Apprendiamo con soddisfazione dalla stampa locale che Salvatore Procopio, consigliere comunale intervenuto al convegno, ha richiesto alla Giunta di Botricello guidata da Camastra di adottare la fitodepurazione per l’affinamento dei liquami del depuratore ubicato sul tratto della foce del torrente “Arango”.

Un buon risultato ed un ottimo augurio per il 2011 per il Comitato per la tutela dell’ambiente di Sellia Marina che, proponendo la fitodepurazione al Sindaco di Sellia Marina attraverso una petizione popolare, ha cercato però di estendere la discussione anche ai comuni limitrofi come Botricello e Cropani. Peccato che non tutte le amministrazioni interessate dal problema si siano interessate alla proposta. Forse troppo impegnati nei festeggiamenti?

Applicare la fitodepurazione ai locali impianti di depurazione” è il titolo dell’articolo firmato r.s. (probabilmente riferibile al giornalista Rosario Stanizzi) comparso oggi, 31 dicembre, su La Gazzetta del Sud che pubblichiamo di seguito. “La proposta del consigliere comunale Salvatore Procopio” l’occhiello.

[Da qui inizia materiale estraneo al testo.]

(* ------------------------------------------------------------------ *)
(** ** Path resolution *)

(** C3, as the code has it.  A filename is looked for at its annotated path
    first; when only the path under the input directory exists the file is
    opened from there and the call goes on as usual; when neither exists the
    call raises a file-not-found error whose message names the filename and
    the annotated path.  This holds for a filename at any position, once
    the files before it have opened. *)
Theorem path_resolution (L : Lib) (name : string) :
  (path_exists L (get_annotated_filepath L name) = true ->
     resolve_path L name = Ok (get_annotated_filepath L name))
  /\ (path_exists L (get_annotated_filepath L name) = false ->
      path_exists L (fallback_path L name) = true ->
        resolve_path L name = Ok (fallback_path L name)
        /\ forall img resize_to_first resize_mode,
             Image_open L (fallback_path L name) = Ok img ->
             load L (PyList [PyStr name]) resize_to_first resize_mode
             = Ok (image_tensor L img, [image_tensor L img], [name]))
  /\ (path_exists L (get_annotated_filepath L name) = false ->
      path_exists L (fallback_path L name) = false ->
        exists msg,
          resolve_path L name = Raise (FileNotFoundError msg)
          /\ Infix name msg
          /\ Infix (get_annotated_filepath L name) msg
          /\ forall images before after imgs resize_to_first resize_mode,
               normalize_images L images = Ok (before ++ name :: after)%list ->
               mapM (open_image L) before = Ok imgs ->
               load L images resize_to_first resize_mode
               = Raise (FileNotFoundError msg)).
Proof.
  unfold fallback_path. split; [|split].
  - intros H. unfold resolve_path. now rewrite H.
  - intros H1 H2.
    assert (Hr : resolve_path L name = Ok (path_join L (get_input_directory L) name)).
    { unfold resolve_path. now rewrite H1, H2. }
    split; [exact Hr|]. intros img r m Hopen.
    unfold load. cbn [normalize_images parse_images check_images as_str_list
                      all_str option_map bind mapM].
    unfold open_image. rewrite Hr. cbn [bind]. rewrite Hopen. reflexivity.
  - intros H1 H2. eexists.
    assert (Hr : resolve_path L name
                 = Raise (FileNotFoundError
                            ("Image not found: " ++ name ++ " (looked for "
                             ++ get_annotated_filepath L name ++ ")"))).
    { unfold resolve_path. now rewrite H1, H2. }
    split; [exact Hr|]. split; [|split].
    + apply Infix_later, Infix_here.
    + apply Infix_later, Infix_later, Infix_later, Infix_here.
    + intros images before after imgs r m Hn Hb.
      unfold load. rewrite Hn. cbn [bind].
      rewrite mapM_app, Hb. cbn [bind mapM].
      unfold open_image at 1. rewrite Hr. reflexivity.
Qed.
(** * transmuseTATE: MusicXML to REMI tokens, and the REMI vocabulary

    A shallow embedding of [xml_to_remi.py] and [tokenise_remi.py].

    Numbers.  Offsets and durations are the quarter-length values music21
    hands out (Python floats or Fractions); they are embedded as the
    rationals they denote ([Q]).  The offsets and durations used in the
    concrete evaluations below (0.5, 0.875, 1.0, ...) are dyadic or table
    keys, so what is computed on them is the same in binary floating point.

    Failure.  A Python exception is a value [inl e] of [result]; code that
    prints or writes files runs in the trace monad [M], which records the
    effects performed up to the point where an exception escapes. *)

From Stdlib Require Import ZArith QArith Qabs Qround Lia Lqa Ascii String Sorted.
From stdpp Require Import base option list strings gmap pretty.

Local Open Scope Z_scope.
Local Open Scope string_scope.
Local Open Scope list_scope.

(** ** Exceptions *)

Inductive exn : Type :=
| ZeroDivisionError
| ValueError
| KeyError
| TypeError
| OSError
| ParseError.

Definition result (A : Type) : Type := (exn + A)%type.

#[global] Instance result_ret : MRet result := fun _ a => inr a.
#[global] Instance result_bind : MBind result := fun _ _ f m =>
  match m with
  | inl e => inl e
  | inr a => f a
  end.

Definition raise {A : Type} (e : exn) : result A := inl e.

(** [for x in l: s = body(s, x)] with an exception leaving the loop. *)
Fixpoint for_each {A S : Type} (l : list A) (body : S -> A -> result S) (s : S)
  : result S :=
  match l with
  | [] => mret s
  | x :: l' => s' ← body s x; for_each l' body s'
  end.

(** ** Python arithmetic on quarter lengths *)

(** [a / b]: true division, [ZeroDivisionError] on a zero divisor. *)
Definition py_truediv (a b : Q) : result Q :=
  if Qeq_bool b 0 then raise ZeroDivisionError else mret (a / b)%Q.

(** [int(q)]: truncation toward zero. *)
Definition py_int (q : Q) : Z := Z.quot (Qnum q) (Z.pos (Qden q)).

(** [a < b] on numbers. *)
Definition py_lt (a b : Q) : bool := negb (Qle_bool b a).

(** [min(l, key=key)]: the first element whose key is strictly below the
    key of every earlier element; [ValueError] on an empty sequence. *)
Fixpoint min_from {A : Type} (key : A -> Q) (best : A) (l : list A) : A :=
  match l with
  | [] => best
  | x :: l' => min_from key (if py_lt (key x) (key best) then x else best) l'
  end.

Definition py_min {A : Type} (key : A -> Q) (l : list A) : result A :=
  match l with
  | [] => raise ValueError
  | x :: l' => mret (min_from key x l')
  end.

(** A dict with float keys, in insertion order: [d.keys()] and [d[k]]. *)
Definition dict_keys {V : Type} (d : list (Q * V)) : list Q := map fst d.

Fixpoint dict_get {V : Type} (d : list (Q * V)) (k : Q) : result V :=
  match d with
  | [] => raise KeyError
  | (k', v) :: d' => if Qeq_bool k' k then mret v else dict_get d' k
  end.
(** * GFFutils: the ingestion core ([create.py]) and the writer ([gffwriter.py])

    A shallow embedding of [_DBCreator], [_GFFDBCreator], [_GTFDBCreator] and
    [GFFWriter], with the properties of the specification stated over it.

    Python objects are mutated in place; here every method returns the
    objects it mutated.  The creator is a state-and-exception monad over the
    mutable part of [self]; the constructor arguments that are never
    reassigned are a read-only [Config]. *)

From Stdlib Require Import ZArith Ascii.
From stdpp Require Import base option strings list gmap sorting pretty.

(** ** Behaviour the runtime leaves open *)

(** The iteration order of a [set] and of a (Python 2) [dict] is not fixed by
    the language.  [set_iter l] is the order in which the set built from the
    elements [l] (in that order) is iterated; [dict_iter l] the order in which
    a dict filled with the items [l] yields them.

    Nor does sqlite fix the row from which an aggregate query takes its bare
    columns: for [SELECT MIN(start), MAX(end), strand, seqid] it is one of the
    joined rows (since sqlite 3.7.11 one that holds the minimum or the
    maximum), and which one is left open.  [bare_columns rows] gives
    [(strand, seqid)] of that row, [rows] being the joined rows as
    [(start, end, strand, seqid)]; without a row there is none. *)
Class PyRuntime := {
  set_iter : list string → list string;
  set_iter_NoDup : ∀ l, NoDup (set_iter l);
  set_iter_elem_of : ∀ l x, x ∈ set_iter l ↔ x ∈ l;
  dict_iter : ∀ {V}, list (string * V) → list (string * V);
  dict_iter_Permutation : ∀ V (l : list (string * V)), dict_iter l ≡ₚ l;
  bare_columns : list (option Z * option Z * string * string)
                 → option (string * string);
  bare_columns_elem_of : ∀ rows b,
    bare_columns rows = Some b → ∃ s e, (s, e, b.1, b.2) ∈ rows;
  bare_columns_None : ∀ rows, bare_columns rows = None → rows = []
}.
(** One statement of the code, run against the hypothesis [H : own ...]
    that describes the current state. *)
Ltac ostep H :=
  lazymatch goal with
  | |- sat (bind (bind _ _) _ _ _) _ _ => rewrite bind_bind
  | |- sat (bind (ret _) _ _ _) _ _ => rewrite bind_ret
  | |- sat (bind (this _) _ _ _) _ _ => rewrite bind_this
  | |- sat (bind (update _) _ _ _) _ _ => rewrite bind_update
  | |- sat (bind (andM _ _) _ _ _) _ _ => rewrite bind_andM
  | |- sat (bind (fld color (rootp ?nl ?u)) ?k ?o ?h) _ _ =>
      focus_sub H u;
      let n := fresh "n" in let Hn := fresh "Hn" in let Hc := fresh "Hc" in
      destruct (own_root_color _ _ _ _ _ _ _ _ _ _ H) as (n & Hn & Hc);
      rewrite (bind_fld color _ n k o h Hn), Hc; clear n Hn Hc
  | |- sat (bind (fld ?f ?a) ?k ?o ?h) _ _ =>
      first
        [ focus H a;
          rewrite (bind_fld f a _ k o h
                     (own_lookup _ _ _ _ _ _ _ _ _ _ _ _ _ _ H))
        | rewrite (bind_fld f a _ k o h (own_nil_lookup _ _ _ _ _ _ _ _ _ H)) ]
  | |- sat (bind (wr ?a (set_color ?c')) ?k ?o ?h) _ _ =>
      focus H a;
      rewrite (bind_wr (set_color c') a _ k o h
                 (own_lookup _ _ _ _ _ _ _ _ _ _ _ _ _ _ H));
      apply (own_recolor _ c') in H; own_simpl; own_simpl_in H; abs_heap H
  end; own_simpl.

Ltac osteps H := repeat (first [ ostep H | progress ptr_dec ]; cbn iota).

(** A call of a function with an [own]-level specification [lem], on
    the node [a]. *)
Ltac ocall H lem a :=
  focus H a;
  first [ rewrite bind_bind | idtac ];
  eapply sat_bind; [ eapply lem; exact H | ];
  clear H;
  let o' := fresh "o" in let h' := fresh "h" in
  intros [] o' h' H; cbn beta;
  let E := fresh "E" in
  pose proof (own_obj_eq _ _ _ _ _ _ _ _ _ H) as E;
  rewrite ?rootp_plug in E; subst o'.

Ltac list_norm :=
  simpl; repeat (progress (rewrite <- ?app_assoc, <- ?app_comm_cons; simpl)).
Ltac same_elems := rewrite ?elems_plug; list_norm; reflexivity.
Ltac same_ptrs :=
  rewrite ?ptrs_plug; simpl; clear; set_solver.

Ltac destruct_ands :=
  repeat match goal with H : _ ∧ _ |- _ => destruct H end.

Ltac own_goal Hs :=
  constructor;
  [ rewrite ?rootp_plug; reflexivity
  | first [ apply rep_plug | idtac ]; simpl; split_and!; rep_goal
  | hlookup
  | framed_goal Hs
  | let q := fresh "q" in let Hq := fresh "Hq" in
    intros q Hq; apply Hs; rewrite ?ptrs_plug in *; simpl in *;
    clear -Hq; set_solver
  | assumption ].

Section Rotations.
Context {V : Type}.
Variable dflt : V.
Implicit Types (h F : heap V) (t : shape V) (cx : ctx V).

Lemma left_rotate_own F nl np cx c1 ta x vx c2 tb y vy tc s cnt o h :
  own dflt F nl np (plug cx (Nd c1 ta x vx (Nd c2 tb y vy tc))) s cnt o h →
  returns (left_rotate x o h) (λ _ o' h',
    own dflt F nl np (plug cx (Nd c2 (Nd c1 ta x vx tb) y vy tc)) s cnt o' h').
Proof.
  intros [Hx Hrep Hn Hf Hs Hns].
  pose proof (rep_not_nil _ _ _ _ Hrep) as Hnn.
  apply rep_plug in Hrep as (Hc & Hr & Hd).
  rewrite ptrs_plug in Hnn. rewrite ptrs_plug in Hs.
  subst o. unfold left_rotate. rewrite rootp_plug.
  destruct tb as [|cb bl b bv br]; destruct cx as [|pc pa pv up pr|pc pl pa pv up];
    simpl in *; sep_norm;
    msteps; unfold sat; own_goal Hs.
Qed.

Lemma right_rotate_own F nl np cx c1 ta x vx c2 tb y vy tc s cnt o h :
  own dflt F nl np (plug cx (Nd c2 (Nd c1 ta x vx tb) y vy tc)) s cnt o h →
  returns (right_rotate y o h) (λ _ o' h',
    own dflt F nl np (plug cx (Nd c1 ta x vx (Nd c2 tb y vy tc))) s cnt o' h').
Proof.
  intros [Hx Hrep Hn Hf Hs Hns].
  pose proof (rep_not_nil _ _ _ _ Hrep) as Hnn.
  apply rep_plug in Hrep as (Hc & Hr & Hd).
  rewrite ptrs_plug in Hnn. rewrite ptrs_plug in Hs.
  subst o. unfold right_rotate. rewrite rootp_plug.
  destruct tb as [|cb bl b bv br]; destruct cx as [|pc pa pv up pr|pc pl pa pv up];
    simpl in *; sep_norm;
    msteps; unfold sat; own_goal Hs.
Qed.

End Rotations.

(** ** Red-black shape: pure lemmas *)

Section Shape.
Context {V : Type}.
Implicit Types (t : shape V) (cx : ctx V).

Lemma rbt_plug cx t n m :
  rbc n cx m → rbt n t → (ccolor cx = Red → tcolor t = Black) →
  rbt m (plug cx t).
Proof.
  revert t n. induction cx as [|c a v up IH r|c l a v up IH]; intros t n; simpl.
  - by intros ->.
  - destruct c.
    + intros (Hr & Hup & Hrr & Hc) Ht Hcol. eapply IH; eauto.
      * simpl. auto.
      * rewrite Hup. done.
    + intros (Hrr & Hc) Ht _. eapply IH; eauto. simpl. auto. 
  - destruct c.
    + intros (Hr & Hup & Hrr & Hc) Ht Hcol. eapply IH; eauto.
      * simpl. auto.
      * rewrite Hup. done.
    + intros (Hrr & Hc) Ht _. eapply IH; eauto. simpl. auto.
Qed.

Lemma rbt_unplug cx t m :
  rbt m (plug cx t) →
  ∃ n, rbc n cx m ∧ rbt n t ∧ (ccolor cx = Red → tcolor t = Black).
Proof.
  revert t. induction cx as [|c a v up IH r|c l a v up IH]; intros t; simpl.
  - intros H. exists m. by split_and!.
  - intros H. apply IH in H as (n & Hc & Ht & Hcol). simpl in Ht, Hcol.
    destruct c.
    + destruct Ht as (Hl & Hr & Htl & Htr). exists n.
      destruct (ccolor up); [by discriminate Hcol | by split_and!].
    + destruct n as [|n]; [done|]. destruct Ht as (Htl & Htr).
      exists n. by split_and!.
  - intros H. apply IH in H as (n & Hc & Ht & Hcol). simpl in Ht, Hcol.
    destruct c.
    + destruct Ht as (Hl & Hr & Htl & Htr). exists n.
      destruct (ccolor up); [by discriminate Hcol | by split_and!].
    + destruct n as [|n]; [done|]. destruct Ht as (Htl & Htr).
      exists n. by split_and!.
Qed.

Lemma rbt_blacken t n : rbt n t → ∃ n', rbt n' (blacken t).
Proof.
  destruct t as [|[] l a v r]; simpl.
  - eauto.
  - intros (_ & _ & Hl & Hr). exists (S n). auto.
  - eauto.
Qed.

Lemma tcolor_blacken t : tcolor (blacken t) = Black.
Proof. by destruct t. Qed.

Lemma elems_blacken t : elems (blacken t) = elems t.
Proof. by destruct t. Qed.

Lemma ptrs_blacken t : ptrs (blacken t) = ptrs t.
Proof. by destruct t. Qed.

Lemma rootp_blacken nl t : rootp nl (blacken t) = rootp nl t.
Proof. by destruct t. Qed.

Lemma tcolor_plug cx t : cx ≠ Top → tcolor (plug cx t) = tcolor (plug cx Lf).
Proof.
  revert t. induction cx as [|c a v up IH r|c l a v up IH]; intros t H; simpl.
  - done.
  - destruct up; [done| |]; rewrite IH; try done; symmetry; by rewrite IH.
  - destruct up; [done| |]; rewrite IH; try done; symmetry; by rewrite IH.
Qed.

Lemma cblack_plug cx t : tcolor (plug cx t) = Black → cx ≠ Top → cblack cx.
Proof.
  revert t. induction cx as [|c a v up IH r|c l a v up IH]; intros t; simpl.
  - done.
  - intros H _. destruct up; [done| |]; eapply IH; eauto.
  - intros H _. destruct up; [done| |]; eapply IH; eauto.
Qed.

Lemma cblack_top_plug cx t :
  tcolor (plug cx t) = Black → cblack cx.
Proof.
  intros H. destruct cx; [done| |]; eapply cblack_plug; eauto.
Qed.

End Shape.

(** ** Insertion fix-up *)

Section InsertFixup.
Context {V : Type}.
Variable dflt : V.
Implicit Types (h F : heap V) (t : shape V) (cx : ctx V).

Definition fixed (F : heap V) nl np s cnt (T0 : shape V) : unit → Rb_tree → heap V → Prop :=
  λ _ o' h', ∃ T' m',
    own dflt F nl np T' s cnt o' h' ∧ rbt m' T' ∧ tcolor T' = Black
    ∧ elems T' = elems T0 ∧ ptrs T' = ptrs T0.

Lemma fixed_blacken F nl np s cnt T T0 m o h :
  own dflt F nl np T s cnt o h → rbt m T →
  elems T = elems T0 → ptrs T = ptrs T0 →
  returns (wr (rootp nl T) (set_color Black) o h) (fixed F nl np s cnt T0).
Proof.
  intros Ho Hrb He Hp.
  eapply returns_mono; [eapply own_blacken; eauto|].
  intros [] o' h' Ho'. destruct (rbt_blacken _ _ Hrb) as (m' & Hm').
  exists (blacken T), m'. split_and!; auto.
  - apply tcolor_blacken.
  - by rewrite elems_blacken.
  - by rewrite ptrs_blacken.
Qed.

Lemma fixed_eq F nl np s cnt (T1 T0 : shape V) :
  elems T1 = elems T0 → ptrs T1 = ptrs T0 →
  ∀ u o h, fixed F nl np s cnt T1 u o h → fixed F nl np s cnt T0 u o h.
Proof.
  intros He Hp u o h (T' & m' & Ho & Hrb & Hc & He' & Hp').
  exists T', m'. split_and!; auto; congruence.
Qed.

Ltac rb_split := repeat match goal with |- _ ∧ _ => split end.

Ltac rb_solve :=
  simpl in *; destruct_ands; subst; rb_split; simpl; eauto;
  try done; try lia;
  try (rb_split; simpl; eauto; done);
  try match goal with
      | H : match ?u with Top => _ | _ => _ end |- cblack ?u =>
          destruct u; simpl in *; done
      end.

Ltac use_IH IH H a :=
  focus H a;
  eapply returns_mono;
    [ eapply IH; [ | exact H | .. ]; rb_solve
    | apply fixed_eq; [ same_elems | same_ptrs ] ].

Lemma insert_fixup_own fuel : ∀ cx l a v r n m F nl np s cnt o h,
  (cdepth cx < fuel)%nat →
  own dflt F nl np (plug cx (Nd Red l a v r)) s cnt o h →
  rbt n l → rbt n r → tcolor l = Black → tcolor r = Black →
  rbc n cx m → cblack cx →
  returns (insert_fixup fuel a o h)
    (fixed F nl np s cnt (plug cx (Nd Red l a v r))).
Proof.
  induction fuel as [|fuel IH]; intros cx l a v r n m F nl np s cnt o h Hfuel Ho Hl Hr Hcl Hcr Hc Hb;
    [lia|].
  pose proof (own_obj_eq _ _ _ _ _ _ _ _ _ Ho) as ->.
  pose proof (own_sep_facts _ _ _ _ _ _ _ _ _ _ Ho) as Hsep.
  simpl insert_fixup.
  destruct cx as [|pc pa pv up pr|pc pl pa pv up].
  - (* the node is the root *)
    osteps Ho.
    eapply fixed_blacken; eauto. simpl. by rewrite Hcl, Hcr.
  - destruct pc.
    + (* red parent, node on its left *)
      simpl in Hc. destruct Hc as (Hpr & Hup & Hrpr & Hc).
      destruct up as [|gc g gv up2 u|gc ul g gv up2]; simpl in Hb, Hup; try done; subst gc;
        simpl in Hc; destruct Hc as (Hu & Hc); simpl in Hsep; sep_norm.
      * (* parent on the left of the grandparent *)
        osteps Ho. unfold rebalance_left. osteps Ho.
        destruct u as [|[] ul ua uv ur]; own_simpl; cbn iota; cbn [ptrs] in *; sep_norm.
        -- osteps Ho. ocall Ho (right_rotate_own dflt) g. osteps Ho.
           use_IH IH Ho a.
        -- osteps Ho. use_IH IH Ho g.
        -- osteps Ho. ocall Ho (right_rotate_own dflt) g. osteps Ho.
           use_IH IH Ho a.
      * (* parent on the right of the grandparent *)
        osteps Ho. unfold rebalance_right. osteps Ho.
        destruct ul as [|[] ull ua uv ulr]; own_simpl; cbn iota; cbn [ptrs] in *; sep_norm.
        -- osteps Ho. ocall Ho (right_rotate_own dflt) pa. osteps Ho.
           ocall Ho (left_rotate_own dflt) g. osteps Ho.
           use_IH IH Ho pa.
        -- osteps Ho. use_IH IH Ho g.
        -- osteps Ho. ocall Ho (right_rotate_own dflt) pa. osteps Ho.
           ocall Ho (left_rotate_own dflt) g. osteps Ho.
           use_IH IH Ho pa.
    + (* black parent *)
      osteps Ho.
      eapply fixed_blacken; eauto.
      eapply rbt_plug; [exact Hc | simpl; by rewrite Hcl, Hcr | done].
  - destruct pc.
    + (* red parent, node on its right *)
      simpl in Hc. destruct Hc as (Hpr & Hup & Hrpr & Hc).
      destruct up as [|gc g gv up2 u|gc ul g gv up2]; simpl in Hb, Hup; try done; subst gc;
        simpl in Hc; destruct Hc as (Hu & Hc); simpl in Hsep; sep_norm.
      * osteps Ho. unfold rebalance_left. osteps Ho.
        destruct u as [|[] ul ua uv ur]; own_simpl; cbn iota; cbn [ptrs] in *; sep_norm.
        -- osteps Ho. ocall Ho (left_rotate_own dflt) pa. osteps Ho.
           ocall Ho (right_rotate_own dflt) g. osteps Ho.
           use_IH IH Ho pa.
        -- osteps Ho. use_IH IH Ho g.
        -- osteps Ho. ocall Ho (left_rotate_own dflt) pa. osteps Ho.
           ocall Ho (right_rotate_own dflt) g. osteps Ho.
           use_IH IH Ho pa.
      * osteps Ho. unfold rebalance_right. osteps Ho.
        destruct ul as [|[] ull ua uv ulr]; own_simpl; cbn iota; cbn [ptrs] in *; sep_norm.
        -- osteps Ho. ocall Ho (left_rotate_own dflt) g. osteps Ho.
           use_IH IH Ho a.
        -- osteps Ho. use_IH IH Ho g.
        -- osteps Ho. ocall Ho (left_rotate_own dflt) g. osteps Ho.
           use_IH IH Ho a.
    + osteps Ho.
      eapply fixed_blacken; eauto.
      eapply rbt_plug; [exact Hc | simpl; by rewrite Hcl, Hcr | done].
Qed.

End InsertFixup.

(** ** Descent *)

Section DescendLemmas.
Context {V : Type}.
Variable kov : V → Z.
Variable dflt : V.
Implicit Types (h F : heap V) (t : shape V) (cx : ctx V).

Lemma descend_plug key u cx t :
  plug (descend kov key u cx t).1.1 (descend kov key u cx t).1.2 = plug cx t.
Proof.
  revert cx. induction t as [|c l IHl a v r IHr]; intros cx; simpl; auto.
  destruct (u && _ && _); simpl; auto.
  destruct (comp key (kov v)); [rewrite IHl | rewrite IHr]; done.
Qed.

Lemma descend_created key u cx t :
  (descend kov key u cx t).2 = true → (descend kov key u cx t).1.2 = Lf.
Proof.
  revert cx. induction t as [|c l IHl a v r IHr]; intros cx; simpl; auto.
  destruct (u && _ && _); simpl; [done|].
  destruct (comp key (kov v)); auto.
Qed.

Lemma descend_found key u cx t :
  (descend kov key u cx t).2 = false →
  u = true ∧ ∃ c l a v r, (descend kov key u cx t).1.2 = Nd c l a v r
                          ∧ kov v = key.
Proof.
  revert cx. induction t as [|c l IHl a v r IHr]; intros cx; simpl; [done|].
  destruct (u && _ && _) eqn:E; simpl.
  - intros _. apply andb_prop in E as [E1 E3]. apply andb_prop in E1 as [E1 E2].
    split; [done|]. exists c, l, a, v, r. split; [done|].
    unfold comp in *. lia.
  - destruct (comp key (kov v)); auto.
Qed.
(** An accepted intent, stage by stage. *)
Lemma dispatch_accepted i (s : Sys) wallet p :
  acceptedCall (store s) i = Some (wallet, p) ->
  let failed e w calls :=
    (Ok tt,
     mkSys (with_loading false
              (with_error (failurePrefix i ++ e) (store s)))
           w (trace s ++ calls)) in
  dispatch client i s =
  match simulateContract client (world s) p with
  | Throw e => failed e (world s) [CallSimulateContract p]
  | Ok request =>
      match writeContract client wallet (world s) request with
      | (Throw e, w1) =>
          failed e w1 [CallSimulateContract p; CallWriteContract request]
      | (Ok hash, w1) =>
          match waitForTransactionReceipt client w1 hash with
          | (Throw e, w2) =>
              failed e w2 [CallSimulateContract p;
                           CallWriteContract request;
                           CallWaitForTransactionReceipt hash]
          | (Ok _, w2) =>
              let s' :=
                snd (loadTasksAndEvents client
                       (mkSys (epilogue i
                                 (with_error []
                                    (with_loading true (store s))))
                              w2
                              (trace s ++
                                 [CallSimulateContract p;
                                  CallWriteContract request;
                                  CallWaitForTransactionReceipt hash]))) in
              (Ok tt,
               mkSys (with_loading false (store s')) (world s') (trace s'))
          end
      end
  end.
Proof.
  intros H failed. subst failed.
  assert (Hflow : forall (f : Store -> Store) body,
    body = (fun ep : M World Request WalletClient unit =>
      try_catch_finally
        (bind (setLoading true) (fun _ =>
         bind (setError []) (fun _ =>
         bind (call_simulateContract client p) (fun request =>
         bind (call_writeContract client wallet request) (fun hash =>
         bind (call_waitForTransactionReceipt client hash) (fun _ =>
         ep))))))
        (fun message => setError (failurePrefix i ++ message))
        (setLoading false)) ->
    forall ep,
    (forall x : Sys, ep x =
       loadTasksAndEvents client
         (mkSys (f (store x)) (world x) (trace x))) ->
    body ep s =
    match simulateContract client (world s) p with
    | Throw e =>
        (Ok tt, mkSys (with_loading false
                         (with_error (failurePrefix i ++ e) (store s)))
                      (world s) (trace s ++ [CallSimulateContract p]))
    | Ok request =>
        match writeContract client wallet (world s) request with
        | (Throw e, w1) =>
            (Ok tt, mkSys (with_loading false
                             (with_error (failurePrefix i ++ e) (store s)))
                          w1 (trace s ++ [CallSimulateContract p;
                                          CallWriteContract request]))
        | (Ok hash, w1) =>
            match waitForTransactionReceipt client w1 hash with
            | (Throw e, w2) =>
                (Ok tt, mkSys (with_loading false
                                 (with_error (failurePrefix i ++ e)
                                    (store s)))
                              w2 (trace s ++
                                    [CallSimulateContract p;
                                     CallWriteContract request;
                                     CallWaitForTransactionReceipt hash]))
            | (Ok _, w2) =>
                let s' :=
                  snd (loadTasksAndEvents client
                         (mkSys (f (with_error []
                                      (with_loading true (store s))))
                                w2
                                (trace s ++
                                   [CallSimulateContract p;
                                    CallWriteContract request;
                                    CallWaitForTransactionReceipt hash]))) in
                (Ok tt, mkSys (with_loading false (store s')) (world s')
                              (trace s'))
            end
        end
    end).
  { intros f body -> ep Hep.
    unfold try_catch_finally, bind, setLoading, setError, modify,
      call_simulateContract, call_writeContract,
      call_waitForTransactionReceipt, record. simpl.
    destruct (simulateContract client (world s) p) as [request|e];
      [|reflexivity].
    destruct (writeContract client wallet (world s) request)
      as [[hash|e] w1]; simpl; rewrite <- ?app_assoc; simpl; [|reflexivity].
    destruct (waitForTransactionReceipt client w1 hash)
      as [[[]|e] w2]; simpl; rewrite <- ?app_assoc; simpl; [|reflexivity].
    rewrite Hep. simpl.
    match goal with
    | |- context [loadTasksAndEvents client ?x] =>
        destruct (loadTasksAndEvents_total x) as [st [ids Hl]];
        rewrite Hl
    end.
    reflexivity. }
  unfold acceptedCall in H.
  destruct (walletClient (store s)) as [wallet'|] eqn:Hw; [|discriminate].
  destruct i as [| |id]; simpl dispatch.
  - destruct (JsString.trim (newTaskDescription (store s))) as [|c r] eqn:Ht;
      [discriminate|].
    injection H as <- <-.
    unfold createTask. rewrite Hw, Ht. simpl JsString.truthy. cbv iota.
    apply (Hflow (with_newTaskDescription []) _ eq_refl).
    intros x. reflexivity.
  - destruct (editingTask (store s)) as [[id d]|] eqn:He; [|discriminate].
    destruct (JsString.trim d) as [|c r] eqn:Ht; [discriminate|].
    injection H as <- <-.
    unfold updateTask. rewrite Hw, He, Ht. simpl JsString.truthy. cbv iota.
    apply (Hflow (with_editingTask None) _ eq_refl).
    intros x. reflexivity.
  - injection H as <- <-.
    unfold completeTask. rewrite Hw.
    apply (Hflow (fun st => st) _ eq_refl).
    intros x. now destruct x.
Qed.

Botricello. – “Considerare l’opportunità di valutare, attraverso uno studio di fattibilità sui costi e sui benefici, l’applicazione delle tecniche di fitodepurazione all’impianto di depurazione”. E’ quanto chiede, con un’interrogazione-proposta indirizzata al Sindaco Giovanni Camastra, agli assessori Giuseppe Trivolo ed Agostino Viscomi, al capogruppo di maggioranza Angelo Muraca e al responsabile dell’ufficio tecnico comunale, Luigi Mancuso, l’ex assessore all’ecologia del comune di Botricello, Salvatore Procopio, consigliere comunale.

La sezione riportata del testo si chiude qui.